Winning Sports Nutrition
So you want to perform at your best, and stay on top so that you are part of a winning team? All you need to do is take 15 minutes to learn these key factors in improving your performance through Sports Nutrition.
- Remember, Muscles = Fuel Tanks
Rapid response fuel is stored as carbohydrates (muscle glycogen). Eat carbohydrate rich foods before exercise to slow down drain on your fuel tanks. - Your Optimum Times to Top Up
Large meal 4-6 hours before activity. Lighter meals 2-3 hours before activity. Snack up to one hour before activity. - Make Use of Your Reserves!

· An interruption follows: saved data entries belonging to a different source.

(** The chain of rootfs artifacts in order (manager_fork.go). *)
Fixpoint insert_rootfs (a : RootfsArtifact) (l : list RootfsArtifact) : list RootfsArtifact :=
  match l with
  | [] => [a]
  | b :: l' => if ra_Sequence b <? ra_Sequence a then b :: insert_rootfs a l' else a :: l
  end.
Definition by_sequence (l : list RootfsArtifact) : list RootfsArtifact := foldr insert_rootfs [] l.
Fixpoint check_chain (want : Z) (prev : option Z) (l : list RootfsArtifact) : result error unit :=
  match l with
  | [] => Ok tt
  | a :: l =>
      if ra_Sequence a <=? 0 then Err (Failure "rootfs artifact chain has missing sequence")
      else if opt_eqb prev (ra_Sequence a) then Err (Failure "rootfs artifact chain has duplicate sequence")
      else if negb (ra_Sequence a =? want) then Err (Failure "rootfs artifact chain has sequence gap")
      else check_chain (want + 1) (Some (ra_Sequence a)) l
  end.
Definition sortedRootfsArtifactChain (artifacts : list RootfsArtifact) : result error (list RootfsArtifact) :=
  let out := by_sequence artifacts in
  match check_chain 1 None out with Err e => Err e | Ok _ => Ok out end.
Definition maxRootfsArtifactSequence (artifacts : list RootfsArtifact) : Z :=
  foldl (fun acc a => if acc <? ra_Sequence a then ra_Sequence a else acc) 0 artifacts.
Definition sortedPortableRootfsArtifacts (deltaDepth : Z) (artifacts : list RootfsArtifact)
    : result error (list RootfsArtifact) :=
  match sortedRootfsArtifactChain artifacts with
  | Err e => Err (Because "rootfs artifact migration" e)
  | Ok sorted =>
      if (deltaDepth <=? 0) || (deltaDepth <=? Z.of_nat (length sorted)) then Ok sorted
      else Err (Failure "unexported local rootfs delta history")
  end.
Definition first_of (s t : string) : string := if String.eqb s "" then t else s.
Definition forkRootfsCopyDescriptor (desc : ArtifactDescriptor) (art : RootfsArtifact)
    (baseImageDigest nodeID producerRuntime : string) : ArtifactDescriptor :=
  let d := ad_Rootfs desc in
  mkDescriptor (first_of (ad_Type desc) "rootfs_delta")
    (mkRootfs (first_of (ra_ArtifactID d) (ra_ArtifactID art)) (ra_Generation d)
      (if ra_Sequence d =? 0 then ra_Sequence art else ra_Sequence d)
      (first_of (first_of (ra_BaseImageDigest d) (ra_BaseImageDigest art)) baseImageDigest)
      (first_of (first_of (ra_Format d) (ra_Format art)) "oci_layout")
      (first_of (ra_ContentDigest d) (ra_ContentDigest art))
      (if ra_UncompressedSize d =? 0 then ra_UncompressedSize art else ra_UncompressedSize d)
      (first_of (first_of (ra_ProducerNodeID d) (ra_ProducerNodeID art)) nodeID)
      (first_of (first_of (ra_ProducerRuntime d) (ra_ProducerRuntime art)) producerRuntime)).
Fixpoint validateRootfsArtifactPins (sourceGeneration : Z) (baseRef : string) (artifacts : list RootfsArtifact)
    : result error unit :=
  if sourceGeneration =? 0 then Err (Failure "missing source generation")
  else match artifacts with
  | [] => Ok tt
  | art :: artifacts =>
      if String.eqb (ra_ArtifactID art) "" then Err (Failure "empty artifact id (restore must be pinned)")
      else if negb (ra_Generation art =? 0) && negb (ra_Generation art =? sourceGeneration)
      then Err (Failure "generation does not match source generation")
      else if negb (String.eqb (ra_BaseImageDigest art) "") && negb (String.eqb (ra_BaseImageDigest art) baseRef)
      then Err (Failure "base digest does not match pinned base digest")
      else validateRootfsArtifactPins sourceGeneration baseRef artifacts
  end.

Stored body fat equals fuel for long-haul events. Although we have a potentially unlimited supply of fuel from stored fat, we can only burn fat as fuel when combined with carbohydrates. - The Importance of Fluids
Drink fluids at least every 15 minutes. Do not wait until you are thirsty. - Protein is for Muscle Maintenance and Muscle Growth
You need 1.25 to 1.5 grams per kilogram of body weight (1.25 grams/kg for the 'ball' sports and 1.5 grams/kg for the more extreme sports such as marathon running and body building). - Proteins vs Carbohydrates
Carbohydrates are instant fuel for the muscles. Protein repairs damaged muscles, maintains muscle mass and increases girth. - When to Refuel
Within 30 minutes of ending exercise, take in easily digestible carbohydrates, which will be converted to glucose and stored as glycogen (quick fuel). - Reducing Recovery Time
Increase antioxidant nutrients, Ensure adequate supplies of protein. - Supplementation
Multivitamin and mineral supplement assists the body's chemical reactions, regulatory processes, and forms structures important for athletes who may be susceptible to decreased immune systems due to excessive physical exertion.